Difficulty absorbing vitamins and minerals from food can cause fatigue and anemia, a condition where you have a low red blood cell count. Experts recommend avoiding excessive amounts of alcohol if you have diabetes or hypoglycemia. Dehydration-related effects, alcoholics and narcissism like nausea, headache, and dizziness, might not appear for a few hours, and they can also depend on what you drink, how much you drink, and if you also drink water. Thanks to generous benefactors, your gift today can have 5X the impact to advance AI innovation at Mayo Clinic. Alcohol also limits the production of vasopressin (antidiuretic hormone) from the hypothalamus and the secretion of this hormone from the posterior pituitary gland. This is what causes severe dehydration when alcohol is consumed in large amounts.

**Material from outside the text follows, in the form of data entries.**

(* ===== verification/Schedule.v ===== *)
(** * Schedule: when the two jobs fire

    [createWeatherCron] schedules the polling job with the expression
    ["*/1 * * * *"] ([src/cron/weather_cron.js] line 13) and
    [saveWeatherCronJob] the persistence job with ["*/3 * * * *"]
    ([src/cron/weather_save_cron.js] line 6), both in the time zone UTC;
    the line after it, commented out, schedules it with ["00 00 * * *"].
    node-cron reads five fields (minute, hour, day of month, month, day of
    week) and fires at second 0 of every minute all five fields match.
    Only the field forms the program uses are modelled: [*], [*/n] and a
    number.  A task pairs the expression with the options object passed
    to [cron.schedule] ([scheduled], [timezone]); only the zone the program
    names, UTC, is modelled. *)

From S2P Require Import Prelude Dates.
From Stdlib Require Import Ascii String.
Local Open Scope Z_scope.

Inductive cron_field :=
| AnyValue               (* * *)
| StepValue (n : Z)      (* */n: every value divisible by n *)
| FixedValue (v : Z).    (* a number *)

Record cron_expr := mk_cron {
  c_minute : cron_field;
  c_hour : cron_field;
  c_day : cron_field;
  c_month : cron_field;
  c_weekday : cron_field;
}.

(** Splitting on spaces, dropping empty words. *)
Fixpoint words_acc (l : list ascii) (cur : list ascii) : list (list ascii) :=
  match l with
  | [] => match cur with [] => [] | _ => [rev cur] end
  | c :: l' =>
      if Ascii.eqb c " "%char then
        match cur with [] => words_acc l' [] | _ => rev cur :: words_acc l' [] end
      else words_acc l' (c :: cur)
  end.

Definition digit_of (c : ascii) : option Z :=
  let n := Z.of_nat (nat_of_ascii c) in
  if (48 <=? n) && (n <=? 57) then Some (n - 48) else None.

Fixpoint number_acc (l : list ascii) (acc : Z) : option Z :=
  match l with
  | [] => Some acc
  | c :: l' => match digit_of c with Some d => number_acc l' (10 * acc + d) | None => None end
  end.

Definition parse_number (l : list ascii) : option Z :=
  match l with [] => None | _ => number_acc l 0 end.

Definition parse_field (w : list ascii) : option cron_field :=
  match w with
  | ["*"%char] => Some AnyValue
  | "*"%char :: "/"%char :: n => option_map StepValue (parse_number n)
  | _ => option_map FixedValue (parse_number w)
  end.

(** A five-field expression. *)
Definition parse_cron (s : string) : option cron_expr :=
  match map parse_field (words_acc (list_ascii_of_string s) []) with
  | [Some mi; Some h; Some d; Some mo; Some wd] => Some (mk_cron mi h d mo wd)
  | _ => None
  end.

Definition field_matches (f : cron_field) (v : Z) : bool :=
  match f with
  | AnyValue => true
  | StepValue n => (n >? 0) && (v mod n =? 0)
  | FixedValue k => v =? k
  end.

(** Whether an expression fires at time [t] (UTC). *)
Definition cron_matches (e : cron_expr) (t : Z) : bool :=
  let '(_, month, day) := civil_from_days (Day t) in
  (t mod 60000 =? 0) && field_matches (c_minute e) (MinFromTime t)
  && field_matches (c_hour e) (HourFromTime t) && field_matches (c_day e) day
  && field_matches (c_month e) month && field_matches (c_weekday e) ((Day t + 4) mod 7).

(** Whether the expression text fires at [t]; an expression node-cron
    would reject never fires. *)
Definition schedule_fires (expr : string) (t : Z) : bool :=
  match parse_cron expr with Some e => cron_matches e t | None => false end.

(** The expressions of the two jobs, and the daily one left in a comment. *)
Definition poll_schedule : string := "*/1 * * * *".
Definition save_schedule : string := "*/3 * * * *".
Definition commented_daily_schedule : string := "00 00 * * *".

(** The number of firings in the UTC day [d]: one check per minute start,
    the only instants an expression can match. *)
Definition firings_in_day (expr : string) (d : Z) : nat :=
  List.length (List.filter (fun k => schedule_fires expr (d * msPerDay + Z.of_nat k * 60000)) (seq 0 1440)).

(** The options object passed to [cron.schedule]: whether the task starts
    at once (node-cron's default when the key is missing is [true]) and the
    time zone its fields are read in. *)
Record cron_options := mk_options { scheduled : bool; timezone : string }.

(** A scheduled task: the expression and its options (the handler is the
    [Crons] model). *)
Record cron_task := mk_task { task_expression : string; task_options : cron_options }.

(** The offset from UTC, in milliseconds, of the zones the program names;
    other zones are outside the model. *)
Definition zone_offset (tz : string) : option Z :=
  if String.eqb tz "UTC" then Some 0 else None.

(** Whether a task fires at the UTC time [t]. *)
Definition task_fires (k : cron_task) (t : Z) : bool :=
  scheduled (task_options k) &&
  match zone_offset (timezone (task_options k)) with
  | Some off => schedule_fires (task_expression k) (t + off)
  | None => false
  end.

(** [{ scheduled: true, timezone: 'UTC' }] of [createWeatherCron]. *)
Definition createWeatherCron_options : cron_options := mk_options true "UTC".

(** [{ timezone: 'UTC' }] of [saveWeatherCronJob]; [scheduled] takes its
    default. *)
Definition saveWeatherCronJob_options : cron_options := mk_options true "UTC".

Definition createWeatherCron_task : cron_task := mk_task poll_schedule createWeatherCron_options.
Definition saveWeatherCronJob_task : cron_task := mk_task save_schedule saveWeatherCronJob_options.

(** The number of firings of a task in the UTC day [d]. *)
Definition task_firings_in_day (k : cron_task) (d : Z) : nat :=
  List.length (List.filter (fun m => task_fires k (d * msPerDay + Z.of_nat m * 60000)) (seq 0 1440)).

(** The part of [cron_matches] that depends only on the day. *)
Definition day_matches (e : cron_expr) (d : Z) : bool :=
  let '(_, month, day) := civil_from_days d in
  field_matches (c_day e) day && field_matches (c_month e) month && field_matches (c_weekday e) ((d + 4) mod 7).

(** ** Facts on the schedules *)

Lemma minute_start_fields d k :
  0 <= k < 1440 ->
  (d * msPerDay + k * 60000) mod 60000 = 0 /\ MinFromTime (d * msPerDay + k * 60000) = k mod 60 /\
  HourFromTime (d * msPerDay + k * 60000) = k / 60 /\ Day (d * msPerDay + k * 60000) = d.
Proof.
  intros Hk. unfold MinFromTime, HourFromTime, Day, msPerDay.
  replace (d * 86400000 + k * 60000) with ((d * 1440 + k) * 60000) by ring.
  rewrite Z.mod_mul, Z.div_mul by lia. split_and!; [done| |  |].
  - replace (d * 1440 + k) with (k + (d * 24) * 60) by ring. by rewrite Z.mod_add by lia.
  - replace ((d * 1440 + k) * 60000) with (k * 60000 + (d * 24) * 3600000) by ring.
    rewrite Z.div_add by lia. replace 3600000 with (60 * 60000) by reflexivity.
    rewrite Z.div_mul_cancel_r by lia. rewrite Z.mod_add by lia.
    apply Z.mod_small. split; [apply Z.div_pos | apply Z.div_lt_upper_bound]; lia.
  - replace ((d * 1440 + k) * 60000) with (k * 60000 + d * 86400000) by ring.
    rewrite Z.div_add by lia. rewrite (Z.div_small (k * 60000)) by lia. lia.
Qed.

Lemma cron_matches_minute_start e d k :
  0 <= k < 1440 ->
  cron_matches e (d * msPerDay + k * 60000) =
  field_matches (c_minute e) (k mod 60) && field_matches (c_hour e) (k / 60) && day_matches e d.
Proof.
  intros Hk. destruct (minute_start_fields d k Hk) as (H0 & Hm & Hh & Hd).
  unfold cron_matches, day_matches. rewrite Hd, H0, Hm, Hh.
  destruct (civil_from_days d) as [[y mo] dy]. cbn [Z.eqb]. by rewrite <- !andb_assoc.
Qed.

(** Counting the firings of a parsed expression over the minutes of a day:
    the day either matches, and then the minute and hour fields decide, or
    it does not and nothing fires. *)
Lemma firings_in_day_parsed expr e d :
  parse_cron expr = Some e ->
  firings_in_day expr d =
  if day_matches e d
  then List.length (List.filter (fun k => field_matches (c_minute e) (Z.of_nat k mod 60)
                                          && field_matches (c_hour e) (Z.of_nat k / 60)) (seq 0 1440))
  else 0%nat.
Proof.
  intros He. unfold firings_in_day, schedule_fires. rewrite He.
  rewrite (filter_ext_in _ (fun k => field_matches (c_minute e) (Z.of_nat k mod 60)
                                     && field_matches (c_hour e) (Z.of_nat k / 60) && day_matches e d)).
  2: { intros k Hk%in_seq. apply cron_matches_minute_start. lia. }
  destruct (day_matches e d).
  - f_equal. apply filter_ext. intros k. apply andb_true_r.
  - rewrite (filter_ext _ (fun _ => false)) by (intros k; apply andb_false_r).
    by induction (seq 0 1440).
Qed.

Lemma day_matches_any e d :
  c_day e = AnyValue -> c_month e = AnyValue -> c_weekday e = AnyValue -> day_matches e d = true.
Proof.
  intros H1 H2 H3. unfold day_matches. rewrite H1, H2, H3. by destruct (civil_from_days d) as [[? ?] ?].
Qed.

(** A started task read in UTC fires exactly when its expression does. *)
Lemma task_fires_utc k t :
  scheduled (task_options k) = true -> timezone (task_options k) = "UTC" ->
  task_fires k t = schedule_fires (task_expression k) t.
Proof.
  intros Hs Hz. unfold task_fires. rewrite Hs, Hz. unfold zone_offset. rewrite String.eqb_refl.
  by rewrite andb_true_l, Z.add_0_r.
Qed.

Lemma task_firings_utc k d :
  scheduled (task_options k) = true -> timezone (task_options k) = "UTC" ->
  task_firings_in_day k d = firings_in_day (task_expression k) d.
Proof.
  intros Hs Hz. unfold task_firings_in_day, firings_in_day.
  apply (f_equal _), filter_ext. intros m. by apply task_fires_utc.
Qed.

(** node-cron fires only at the start of a minute. *)
Lemma schedule_fires_minute expr t : schedule_fires expr t = true -> t mod 60000 = 0.
Proof.
  unfold schedule_fires. destruct (parse_cron expr) as [e|]; [|done]. unfold cron_matches.
  destruct (civil_from_days (Day t)) as [[y mo] dy]. intros H.
  repeat (apply andb_prop in H as [H _]). by apply Z.eqb_eq.
Qed.

(** A minute start of the UTC day [d] is [d * msPerDay + k * 60000] for
    the minute [k] of the day. *)
Lemma minute_of_day d t :
  t mod 60000 = 0 -> d * msPerDay <= t < (d + 1) * msPerDay ->
  (Z.to_nat ((t - d * msPerDay) / 60000) < 1440)%nat /\
  t = d * msPerDay + Z.of_nat (Z.to_nat ((t - d * msPerDay) / 60000)) * 60000.
Proof.
  unfold msPerDay. intros Hm Ht.
  assert (Hu : (t - d * 86400000) mod 60000 = 0).
  { replace (t - d * 86400000) with (t + (- d * 1440) * 60000) by ring. by rewrite Z.mod_add. }
  pose proof (Z.div_exact (t - d * 86400000) 60000 ltac:(lia)) as Hx.
  assert (0 <= (t - d * 86400000) / 60000 < 1440).
  { split; [apply Z.div_pos | apply Z.div_lt_upper_bound]; lia. }
  rewrite Z2Nat.id by lia. split; [lia|]. apply Hx in Hu. lia.
Qed.

(** Distinct instants of one UTC day at which a started UTC task fires
    are at most as many as its firings that day. *)
Lemma task_fire_times_bound k d (ts : list Z) :
  scheduled (task_options k) = true -> timezone (task_options k) = "UTC" ->
  NoDup ts ->
  Forall (fun t => task_fires k t = true /\ d * msPerDay <= t < (d + 1) * msPerDay) ts ->
  (List.length ts <= task_firings_in_day k d)%nat.
Proof.
  intros Hs Hz Hnd Hts. set (f t := Z.to_nat ((t - d * msPerDay) / 60000)).
  assert (Hf : forall t, t ∈ ts -> task_fires k t = true /\
                 (f t < 1440)%nat /\ t = d * msPerDay + Z.of_nat (f t) * 60000).
  { intros t Ht. rewrite Forall_forall in Hts. destruct (Hts t Ht) as [Hfire Hday].
    split; [done|]. apply minute_of_day; [|done].
    rewrite task_fires_utc in Hfire by done. by apply schedule_fires_minute in Hfire. }
  rewrite <- (length_fmap f ts). unfold task_firings_in_day. apply submseteq_length, NoDup_submseteq.
  - apply NoDup_fmap_2_strong; [|done]. intros x y Hx Hy Hxy.
    rewrite (proj2 (proj2 (Hf x Hx))), (proj2 (proj2 (Hf y Hy))). by rewrite Hxy.
  - intros m (t & -> & Ht)%list_elem_of_fmap. destruct (Hf t Ht) as (Hfire & Hlt & Heq).
    apply list_elem_of_In, filter_In. split.
    + apply in_seq. lia.
    + by rewrite <- Heq.
Qed.

(** The firings per day of the two tasks. *)
Lemma saveWeatherCronJob_task_firings d : task_firings_in_day saveWeatherCronJob_task d = 480%nat.
Proof.
  rewrite task_firings_utc by reflexivity.
  erewrite firings_in_day_parsed; [|vm_compute; reflexivity].
  rewrite day_matches_any by reflexivity. vm_compute. reflexivity.
Qed.

Module ScheduleProps.

(** C16. Every UTC day the persistence task, documented as running at
    00:00 and named "daily", fires 480 times (every third minute) and the
    polling task, documented as running every 5 minutes, 1440 times, both
    with their options (started, zone UTC); the daily expression left in a
    comment, with the same options, would fire once. *)
Theorem save_schedule_fires_480_times_a_day d :
  task_firings_in_day saveWeatherCronJob_task d = 480%nat /\
  task_firings_in_day createWeatherCron_task d = 1440%nat /\
  task_firings_in_day (mk_task commented_daily_schedule saveWeatherCronJob_options) d = 1%nat.
Proof.
  split; [apply saveWeatherCronJob_task_firings|].
  rewrite !task_firings_utc by reflexivity. cbn [task_expression createWeatherCron_task].
  split;
    (erewrite firings_in_day_parsed; [|vm_compute; reflexivity]);
    (rewrite day_matches_any by reflexivity); vm_compute; reflexivity.
Qed.
End ScheduleProps.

The less alcohol you drink, the lower your risk for these health effects, including several types of cancer. Binge drinking is behavior that raises blood alcohol levels to 0.08%. That usually means four or more drinks within two hours for women and five or more drinks within two hours for men. The bottom line is that alcohol is potentially addictive, can cause intoxication, and contributes to health problems and preventable deaths.

Like a clog in a drain, those thickened fluids can jam up your ducts. That can lead to pancreatitis, which is inflammation of the pancreas. If alcohol continues to accumulate in your system, it can destroy cells and, eventually, damage your organs. Your liver detoxifies and removes alcohol from your blood through a process known as oxidation. When your liver finishes that process, alcohol gets turned into water and carbon dioxide. Dr. Sengupta shares some of the not-so-obvious effects that alcohol has on your body.

It also causes a high concentration of water in the urine and vomit, and the intense thirst that goes along with a hangover. However, when researchers evaluate these potential factors, the risks outweigh any benefits. Alcohol influences neurotransmitters like dopamine and serotonin. These brain chemicals are responsible for regulating your mood, concentration, motivation, and reward-seeking behavior.